# DATA TO PROCESS:
(** * Snake: the simulation engine of [client/src/game/engine/GameEngine.ts]

    A shallow embedding of the game engine, of the helpers it calls
    ([game/utils/helpers.ts]) and of the constants it reads
    ([game/utils/constants.ts]), followed by the properties of the
    engine that the specification states, and by further properties of
    the engine, of the helpers and of the two callers of the engine's
    statistics and directions (the store and the canvas).

    Conventions of the embedding.
    - Integer-valued JavaScript numbers (grid coordinates, score, lives,
      combo, level, millisecond timestamps of [Date.now()]) are [Z]; the
      two agree below 2^53.
    - Durations in fractional milliseconds ([deltaTime], the move
      accumulator, the move interval) are [Q]: the engine only adds them,
      compares them, doubles and halves them.
    - [calculateScore] multiplies by the literal [0.1], which no binary
      fraction equals: it is evaluated in IEEE-754 binary64 arithmetic,
      as JavaScript does, with the Standard Library's [SpecFloat].
    - [Math.random()] reads a source of samples that is threaded through
      the methods that draw from it; [Date.now()] is an argument [now] of
      the methods that read the clock, one reading for a call.
    - A method that can throw returns an [option].
    - The subscribers of the event bus are observers: [emitEvent] appends
      to the log [emitted].
    - The spatial hash grid and the frame-rate average are write-only for
      the engine (no method reads them back) and are left out of its
      state; the two classes are modelled on their own, in
      [SpatialHashGrid] and [MovingAverage].
    - The objects behind the snapshot getters, and what a snapshot shares
      with the engine, are modelled apart, in [Store]. *)

From Stdlib Require Import ZArith QArith Qround Qminmax Qabs Bool List String Lia Lqa.
From Stdlib Require Import Floats.SpecFloat.
From Stdlib Require Import Ascii DecimalString DecimalZ DecimalPos.
From stdpp Require Import list gmap strings.
Import ListNotations.
(* ===== verification/Prelude.v ===== *)
(** * The Statsig server SDK for Go: a verification development

    The SDK under src/ (package statsig) evaluates feature gates, dynamic
    configs, experiments and layers for a user.  It downloads the rules
    ("config specs") and the ID lists of segments from a server, keeps them
    fresh in two polling goroutines, evaluates them locally, and logs every
    evaluation as an exposure event.  This development translates its
    implementation into executable Rocq definitions, file by file, and proves
    what makes each part correct.

    ** The program and its files

    - Goroutines: programs as trees of atomic steps, pools of them under every
      interleaving, and the isolation of programs that keep to an entry of
      their own.
    - GoFloat, GoRuntime: the Go language and standard library as far as the
      SDK uses them: int64 and uint64 with their wrap-around, float64 as
      SpecFloat's binary64 with strconv's reading and fmt's shortest printing,
      interface{} values and their texts, the functions of strings, strconv,
      time (with the parser of RFC 3339) and reflect.
    - Hashing: util.go, with an executable SHA-256 and base64.
    - Types: types.go, evaluation_details.go and the structs of the specs.
    - Conditions, Evaluator: evaluator.go.  The mutual recursion of eval,
      evalGate, evalRule, evalCondition and evalDelegate is written in open
      recursion and closed by the Fixpoint [eval].  The evaluator reads the
      store through the class [SpecStore].
    - World: the state of the running SDK (one record [World] with the
      components' structs, the goroutines started and a trace of effects), the
      monad [M] over it, and the class [Outside] of what the outside answers.
    - Diagnostics: diagnostics.go, output_logger.go, global_state.go,
      statsig_metadata.go.  ErrorBoundary: error_boundary.go.  Transport:
      transport.go.
    - Store, IdLists, Polling: store.go: config specs, the ID lists, and
      construction with the polling loops.  [store] is the instance of
      [SpecStore] that the running evaluator uses.
    - Logger: logger.go.  InitResponse: client_initialize_response.go.
      Client: client.go.  Statsig: statsig.go, and the running SDK as a step
      relation: calls of the application, and turns and ends of goroutines.
    - Examples, WorldExamples, ClientExamples: the concrete runtime, stores,
      network and worlds on which theorems are applied.
    - the files named Facts: the theorems, one file for each group below.

    ** How the code is read

    A Go function without effects is a function; where it can panic, it returns
    an [outcome]: a value, a panic with its value, or no fuel.  A Go function
    with effects is a computation of the state monad [GoM World] with the same
    outcomes; the state changes made before a panic stay, and [recovering] is
    a deferred recover.  A map is a gmap, the sync.Map of an ID list a gset; a nil
    map or pointer is None where the code tells it from an empty one.  Ranging
    over a map takes an order from the outside, which may be any.  Each question
    to the outside advances [w_tick], so two readings of the clock may differ.  Within
    one evaluation the clock is read once.

    ** Fuel

    [eval] takes fuel because Go bounds the recursion by a depth that is
    passed down: a call deeper than [maxRecursiveDepth] = 300 panics.
    [eval_fuel] is 302, one call for each depth from 0 to 301, and
    evaluation_terminates shows that an evaluation never runs out of it,
    whatever the specs.  The retries of a request are structural in the
    number of retries.  A polling loop is modelled by its iteration, which says
    whether the loop goes on.

    ** What the theorems show

    - EvaluatorFacts: evaluation terminates; the first rule that passes or needs
      the server decides; a rule is the conjunction of its conditions; a result
      that needs the server never passes; gates that always need each other panic and
      ranked specs stay within the depth; exposures of gate conditions; the delegation
      of a passing rule; overrides.
    - ConditionFacts: exact whole percentages and a rounding error at 1.1
      percent; negated operators; membership; numbers whose texts differ; the
      order of versions; days.
    - TransportFacts: the attempts, pauses and answers of a retried request.
    - StoreFacts: installed specs are what the accessors answer; a sync is all
      or nothing.  PollingFacts: what a new store serves, and from where.
    - IdListFacts: the download goroutines of one sync do not disturb each other
      under any interleaving of their steps; a list follows its file; a sync is safe.
    - LoggerFacts: no event is lost, duplicated or reordered on its way to
      the goroutines that send; what a flush does; sampling by key.
    - InitResponseFacts: the response of the client SDKs, entry by entry, from the
      evaluations of the specs; its exposures are distinct; the values of
      experiments in layers.
    - ClientFacts: the outcome of a gate check with its one request or its one
      exposure; no API method panics; overrides; LogImmediate.
    - SdkFacts: an invariant of every reachable state of the running SDK, the
      first and the second initialisation, shutdown, and the package functions
      with and without an instance.

    ** Parameters

    The class [GoRuntime] holds the pure functions of code outside src/ or of
    tables of the standard library: Unicode case and spaces of strings that are
    not ASCII, the regexp engine, the local time zone, the conversion to int64 of
    floats that do not fit, which Go leaves to the machine, the IP country lookup
    and the user agent parser.  The class [Outside] holds what is not a function of
    its arguments alone: clock, random numbers, map order, UUIDs, HTTP,
    encoding/json of requests and responses, and the application's data adapter,
    whose methods may panic.  Raw JSON values inside specs (default and return values) are decoded
    values, or invalid.

    ** What is not modelled

    Locks and memory: an operation of a component is atomic, and goroutines
    interleave between operations.  The goroutine of a download is written once
    over a monad: a sync runs the downloads one after the other, and downloads_commute
    shows that their steps in any other order give each list the same contents.  Timers:
    the ticker and the polling sleeps are the choice of the step relation, and a
    tick may still be delivered after the ticker was stopped.  The world holds the components of one client: a client
    that is dropped because its start timed out keeps its goroutines and
    shares them.  The example data adapters, compareMetadata and the tests
    are left out.  A failure of uuid generation is not modelled.  The
    callbacks of the application are effects of the trace; their own panics
    are not modelled.

    ** What could follow

    Interleavings of an evaluation with a store swap between its reads; the
    outcome of config, experiment and layer checks as for gates; the request
    bodies as JSON text with a parser and a round trip. *)
From stdpp Require Export base tactics option list gmap strings pretty sorting.
From Stdlib Require Export ZArith Lia Ascii.
From Stdlib Require Export SpecFloat.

# YOUR GOAL:
Type the data out again, exactly.

# RESPONSE TO THIS TASK:
(** * Snake: the simulation engine of [client/src/game/engine/GameEngine.ts]

    A shallow embedding of the game engine, of the helpers it calls
    ([game/utils/helpers.ts]) and of the constants it reads
    ([game/utils/constants.ts]), followed by the properties of the
    engine that the specification states, and by further properties of
    the engine, of the helpers and of the two callers of the engine's
    statistics and directions (the store and the canvas).

    Conventions of the embedding.
    - Integer-valued JavaScript numbers (grid coordinates, score, lives,
      combo, level, millisecond timestamps of [Date.now()]) are [Z]; the
      two agree below 2^53.
    - Durations in fractional milliseconds ([deltaTime], the move
      accumulator, the move interval) are [Q]: the engine only adds them,
      compares them, doubles and halves them.
    - [calculateScore] multiplies by the literal [0.1], which no binary
      fraction equals: it is evaluated in IEEE-754 binary64 arithmetic,
      as JavaScript does, with the Standard Library's [SpecFloat].
    - [Math.random()] reads a source of samples that is threaded through
      the methods that draw from it; [Date.now()] is an argument [now] of
      the methods that read the clock, one reading for a call.
    - A method that can throw returns an [option].
    - The subscribers of the event bus are observers: [emitEvent] appends
      to the log [emitted].
    - The spatial hash grid and the frame-rate average are write-only for
      the engine (no method reads them back) and are left out of its
      state; the two classes are modelled on their own, in
      [SpatialHashGrid] and [MovingAverage].
    - The objects behind the snapshot getters, and what a snapshot shares
      with the engine, are modelled apart, in [Store]. *)

From Stdlib Require Import ZArith QArith Qround Qminmax Qabs Bool List String Lia Lqa.
From Stdlib Require Import Floats.SpecFloat.
From Stdlib Require Import Ascii DecimalString DecimalZ DecimalPos.
From stdpp Require Import list gmap strings.
Import ListNotations.
(* ===== verification/Prelude.v ===== *)
(** * The Statsig server SDK for Go: a verification development

    The SDK under src/ (package statsig) evaluates feature gates, dynamic
    configs, experiments and layers for a user.  It downloads the rules
    ("config specs") and the ID lists of segments from a server, keeps them
    fresh in two polling goroutines, evaluates them locally, and logs every
    evaluation as an exposure event.  This development translates its
    implementation into executable Rocq definitions, file by file, and proves
    what makes each part correct.

    ** The program and its files

    - Goroutines: programs as trees of atomic steps, pools of them under every
      interleaving, and the isolation of programs that keep to an entry of
      their own.
    - GoFloat, GoRuntime: the Go language and standard library as far as the
      SDK uses them: int64 and uint64 with their wrap-around, float64 as
      SpecFloat's binary64 with strconv's reading and fmt's shortest printing,
      interface{} values and their texts, the functions of strings, strconv,
      time (with the parser of RFC 3339) and reflect.
    - Hashing: util.go, with an executable SHA-256 and base64.
    - Types: types.go, evaluation_details.go and the structs of the specs.
    - Conditions, Evaluator: evaluator.go.  The mutual recursion of eval,
      evalGate, evalRule, evalCondition and evalDelegate is written in open
      recursion and closed by the Fixpoint [eval].  The evaluator reads the
      store through the class [SpecStore].
    - World: the state of the running SDK (one record [World] with the
      components' structs, the goroutines started and a trace of effects), the
      monad [M] over it, and the class [Outside] of what the outside answers.
    - Diagnostics: diagnostics.go, output_logger.go, global_state.go,
      statsig_metadata.go.  ErrorBoundary: error_boundary.go.  Transport:
      transport.go.
    - Store, IdLists, Polling: store.go: config specs, the ID lists, and
      construction with the polling loops.  [store] is the instance of
      [SpecStore] that the running evaluator uses.
    - Logger: logger.go.  InitResponse: client_initialize_response.go.
      Client: client.go.  Statsig: statsig.go, and the running SDK as a step
      relation: calls of the application, and turns and ends of goroutines.
    - Examples, WorldExamples, ClientExamples: the concrete runtime, stores,
      network and worlds on which theorems are applied.
    - the files named Facts: the theorems, one file for each group below.

    ** How the code is read

    A Go function without effects is a function; where it can panic, it returns
    an [outcome]: a value, a panic with its value, or no fuel.  A Go function
    with effects is a computation of the state monad [GoM World] with the same
    outcomes; the state changes made before a panic stay, and [recovering] is
    a deferred recover.  A map is a gmap, the sync.Map of an ID list a gset; a nil
    map or pointer is None where the code tells it from an empty one.  Ranging
    over a map takes an order from the outside, which may be any.  Each question
    to the outside advances [w_tick], so two readings of the clock may differ.  Within
    one evaluation the clock is read once.

    ** Fuel

    [eval] takes fuel because Go bounds the recursion by a depth that is
    passed down: a call deeper than [maxRecursiveDepth] = 300 panics.
    [eval_fuel] is 302, one call for each depth from 0 to 301, and
    evaluation_terminates shows that an evaluation never runs out of it,
    whatever the specs.  The retries of a request are structural in the
    number of retries.  A polling loop is modelled by its iteration, which says
    whether the loop goes on.

    ** What the theorems show

    - EvaluatorFacts: evaluation terminates; the first rule that passes or needs
      the server decides; a rule is the conjunction of its conditions; a result
      that needs the server never passes; gates that always need each other panic and
      ranked specs stay within the depth; exposures of gate conditions; the delegation
      of a passing rule; overrides.
    - ConditionFacts: exact whole percentages and a rounding error at 1.1
      percent; negated operators; membership; numbers whose texts differ; the
      order of versions; days.
    - TransportFacts: the attempts, pauses and answers of a retried request.
    - StoreFacts: installed specs are what the accessors answer; a sync is all
      or nothing.  PollingFacts: what a new store serves, and from where.
    - IdListFacts: the download goroutines of one sync do not disturb each other
      under any interleaving of their steps; a list follows its file; a sync is safe.
    - LoggerFacts: no event is lost, duplicated or reordered on its way to
      the goroutines that send; what a flush does; sampling by key.
    - InitResponseFacts: the response of the client SDKs, entry by entry, from the
      evaluations of the specs; its exposures are distinct; the values of
      experiments in layers.
    - ClientFacts: the outcome of a gate check with its one request or its one
      exposure; no API method panics; overrides; LogImmediate.
    - SdkFacts: an invariant of every reachable state of the running SDK, the
      first and the second initialisation, shutdown, and the package functions
      with and without an instance.

    ** Parameters

    The class [GoRuntime] holds the pure functions of code outside src/ or of
    tables of the standard library: Unicode case and spaces of strings that are
    not ASCII, the regexp engine, the local time zone, the conversion to int64 of
    floats that do not fit, which Go leaves to the machine, the IP country lookup
    and the user agent parser.  The class [Outside] holds what is not a function of
    its arguments alone: clock, random numbers, map order, UUIDs, HTTP,
    encoding/json of requests and responses, and the application's data adapter,
    whose methods may panic.  Raw JSON values inside specs (default and return values) are decoded
    values, or invalid.

    ** What is not modelled

    Locks and memory: an operation of a component is atomic, and goroutines
    interleave between operations.  The goroutine of a download is written once
    over a monad: a sync runs the downloads one after the other, and downloads_commute
    shows that their steps in any other order give each list the same contents.  Timers:
    the ticker and the polling sleeps are the choice of the step relation, and a
    tick may still be delivered after the ticker was stopped.  The world holds the components of one client: a client
    that is dropped because its start timed out keeps its goroutines and
    shares them.  The example data adapters, compareMetadata and the tests
    are left out.  A failure of uuid generation is not modelled.  The
    callbacks of the application are effects of the trace; their own panics
    are not modelled.

    ** What could follow

    Interleavings of an evaluation with a store swap between its reads; the
    outcome of config, experiment and layer checks as for gates; the request
    bodies as JSON text with a parser and a round trip. *)
From stdpp Require Export base tactics option list gmap strings pretty sorting.
From Stdlib Require Export ZArith Lia Ascii.
From Stdlib Require Export SpecFloat.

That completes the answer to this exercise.